(Beginning of Excerpted records)

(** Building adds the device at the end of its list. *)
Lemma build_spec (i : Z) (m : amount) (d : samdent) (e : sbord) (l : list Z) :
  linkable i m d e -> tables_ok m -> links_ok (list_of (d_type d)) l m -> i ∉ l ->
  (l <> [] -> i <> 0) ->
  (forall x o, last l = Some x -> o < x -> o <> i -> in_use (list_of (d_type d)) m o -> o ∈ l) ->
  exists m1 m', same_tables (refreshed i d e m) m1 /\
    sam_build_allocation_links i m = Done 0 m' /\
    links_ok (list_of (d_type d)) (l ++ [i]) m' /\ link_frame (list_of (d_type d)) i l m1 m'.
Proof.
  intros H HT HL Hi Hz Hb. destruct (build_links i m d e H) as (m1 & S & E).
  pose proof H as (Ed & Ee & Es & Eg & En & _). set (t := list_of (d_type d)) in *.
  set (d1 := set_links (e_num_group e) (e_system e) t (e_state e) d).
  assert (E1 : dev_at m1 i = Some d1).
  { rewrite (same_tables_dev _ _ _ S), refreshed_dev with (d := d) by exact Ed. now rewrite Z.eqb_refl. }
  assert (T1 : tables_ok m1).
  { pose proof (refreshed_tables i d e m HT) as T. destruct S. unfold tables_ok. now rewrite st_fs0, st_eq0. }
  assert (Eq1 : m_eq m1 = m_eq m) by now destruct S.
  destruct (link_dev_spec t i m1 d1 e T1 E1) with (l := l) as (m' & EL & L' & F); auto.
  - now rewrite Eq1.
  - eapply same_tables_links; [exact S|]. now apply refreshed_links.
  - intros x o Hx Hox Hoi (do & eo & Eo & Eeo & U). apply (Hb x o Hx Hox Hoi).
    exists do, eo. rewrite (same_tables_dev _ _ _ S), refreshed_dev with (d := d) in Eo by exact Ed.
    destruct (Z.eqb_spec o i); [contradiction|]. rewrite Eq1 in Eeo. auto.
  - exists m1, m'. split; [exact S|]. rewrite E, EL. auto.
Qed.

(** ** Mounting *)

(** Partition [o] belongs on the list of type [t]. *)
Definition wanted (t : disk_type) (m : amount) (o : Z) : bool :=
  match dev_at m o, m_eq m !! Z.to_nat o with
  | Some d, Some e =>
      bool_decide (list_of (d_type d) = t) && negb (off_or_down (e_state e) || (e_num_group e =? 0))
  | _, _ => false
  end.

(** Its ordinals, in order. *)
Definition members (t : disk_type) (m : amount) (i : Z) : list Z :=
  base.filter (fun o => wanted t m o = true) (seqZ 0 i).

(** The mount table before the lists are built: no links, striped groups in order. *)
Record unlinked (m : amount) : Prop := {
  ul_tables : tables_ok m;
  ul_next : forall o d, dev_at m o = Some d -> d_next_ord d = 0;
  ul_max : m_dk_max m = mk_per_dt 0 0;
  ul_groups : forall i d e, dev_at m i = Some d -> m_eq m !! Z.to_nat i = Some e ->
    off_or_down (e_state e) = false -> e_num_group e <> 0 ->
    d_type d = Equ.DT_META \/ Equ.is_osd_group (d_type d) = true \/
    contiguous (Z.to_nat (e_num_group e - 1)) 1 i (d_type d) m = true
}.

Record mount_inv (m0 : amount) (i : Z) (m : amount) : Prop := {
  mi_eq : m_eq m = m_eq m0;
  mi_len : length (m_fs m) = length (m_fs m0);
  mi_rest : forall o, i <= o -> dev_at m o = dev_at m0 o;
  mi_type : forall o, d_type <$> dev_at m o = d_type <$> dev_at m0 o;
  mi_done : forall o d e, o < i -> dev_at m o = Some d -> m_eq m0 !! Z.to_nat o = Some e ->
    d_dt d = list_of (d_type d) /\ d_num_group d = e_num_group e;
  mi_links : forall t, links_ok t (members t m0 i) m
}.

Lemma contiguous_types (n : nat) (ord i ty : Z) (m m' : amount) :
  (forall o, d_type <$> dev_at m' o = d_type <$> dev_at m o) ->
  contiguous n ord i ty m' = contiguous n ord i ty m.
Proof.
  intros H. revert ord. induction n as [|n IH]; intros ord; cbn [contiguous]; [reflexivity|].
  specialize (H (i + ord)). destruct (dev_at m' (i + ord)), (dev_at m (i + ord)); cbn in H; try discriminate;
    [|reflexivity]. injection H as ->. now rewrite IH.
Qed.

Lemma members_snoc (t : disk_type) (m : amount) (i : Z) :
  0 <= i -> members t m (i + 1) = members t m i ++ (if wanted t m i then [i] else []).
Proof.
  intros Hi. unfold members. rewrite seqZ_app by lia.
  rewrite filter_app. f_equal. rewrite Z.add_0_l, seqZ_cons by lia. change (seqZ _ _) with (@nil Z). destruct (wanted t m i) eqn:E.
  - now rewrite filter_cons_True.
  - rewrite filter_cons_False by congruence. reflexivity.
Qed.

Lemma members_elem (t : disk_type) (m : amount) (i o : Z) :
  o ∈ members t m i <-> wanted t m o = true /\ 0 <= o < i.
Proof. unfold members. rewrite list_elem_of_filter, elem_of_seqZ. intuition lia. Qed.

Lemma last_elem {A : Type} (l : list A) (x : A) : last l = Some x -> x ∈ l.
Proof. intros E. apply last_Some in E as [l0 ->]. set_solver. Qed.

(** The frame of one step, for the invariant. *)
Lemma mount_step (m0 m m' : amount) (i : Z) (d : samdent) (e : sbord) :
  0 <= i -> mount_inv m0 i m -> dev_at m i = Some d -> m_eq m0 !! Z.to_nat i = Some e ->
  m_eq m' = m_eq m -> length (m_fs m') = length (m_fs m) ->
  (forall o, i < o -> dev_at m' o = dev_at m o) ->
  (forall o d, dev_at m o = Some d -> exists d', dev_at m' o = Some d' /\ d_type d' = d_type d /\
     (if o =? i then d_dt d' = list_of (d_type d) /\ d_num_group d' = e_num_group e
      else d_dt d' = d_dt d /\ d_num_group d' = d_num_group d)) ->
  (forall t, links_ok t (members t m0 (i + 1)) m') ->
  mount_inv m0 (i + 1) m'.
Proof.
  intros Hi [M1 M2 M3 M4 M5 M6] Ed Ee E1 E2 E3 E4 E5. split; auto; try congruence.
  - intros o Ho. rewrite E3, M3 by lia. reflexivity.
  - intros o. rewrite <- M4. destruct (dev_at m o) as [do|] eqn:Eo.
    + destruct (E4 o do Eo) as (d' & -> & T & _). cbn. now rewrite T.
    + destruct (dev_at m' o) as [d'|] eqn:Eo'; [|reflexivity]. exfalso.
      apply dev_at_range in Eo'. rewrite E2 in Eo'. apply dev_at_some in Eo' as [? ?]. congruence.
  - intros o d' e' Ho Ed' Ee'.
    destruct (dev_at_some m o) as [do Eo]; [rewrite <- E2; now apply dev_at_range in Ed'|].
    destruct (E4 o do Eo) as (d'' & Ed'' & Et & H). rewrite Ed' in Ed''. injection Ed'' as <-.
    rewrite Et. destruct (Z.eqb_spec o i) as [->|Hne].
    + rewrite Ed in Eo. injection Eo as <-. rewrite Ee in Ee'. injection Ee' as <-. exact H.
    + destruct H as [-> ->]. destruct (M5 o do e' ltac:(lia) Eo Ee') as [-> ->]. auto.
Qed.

(End of Excerpted records)

▸ **Exercise**
For each line of the data that has the word "then", report that line.

▸ **Answer for this exercise**
  0 <= i -> members t m (i + 1) = members t m i ++ (if wanted t m i then [i] else []).
     (if o =? i then d_dt d' = list_of (d_type d) /\ d_num_group d' = e_num_group e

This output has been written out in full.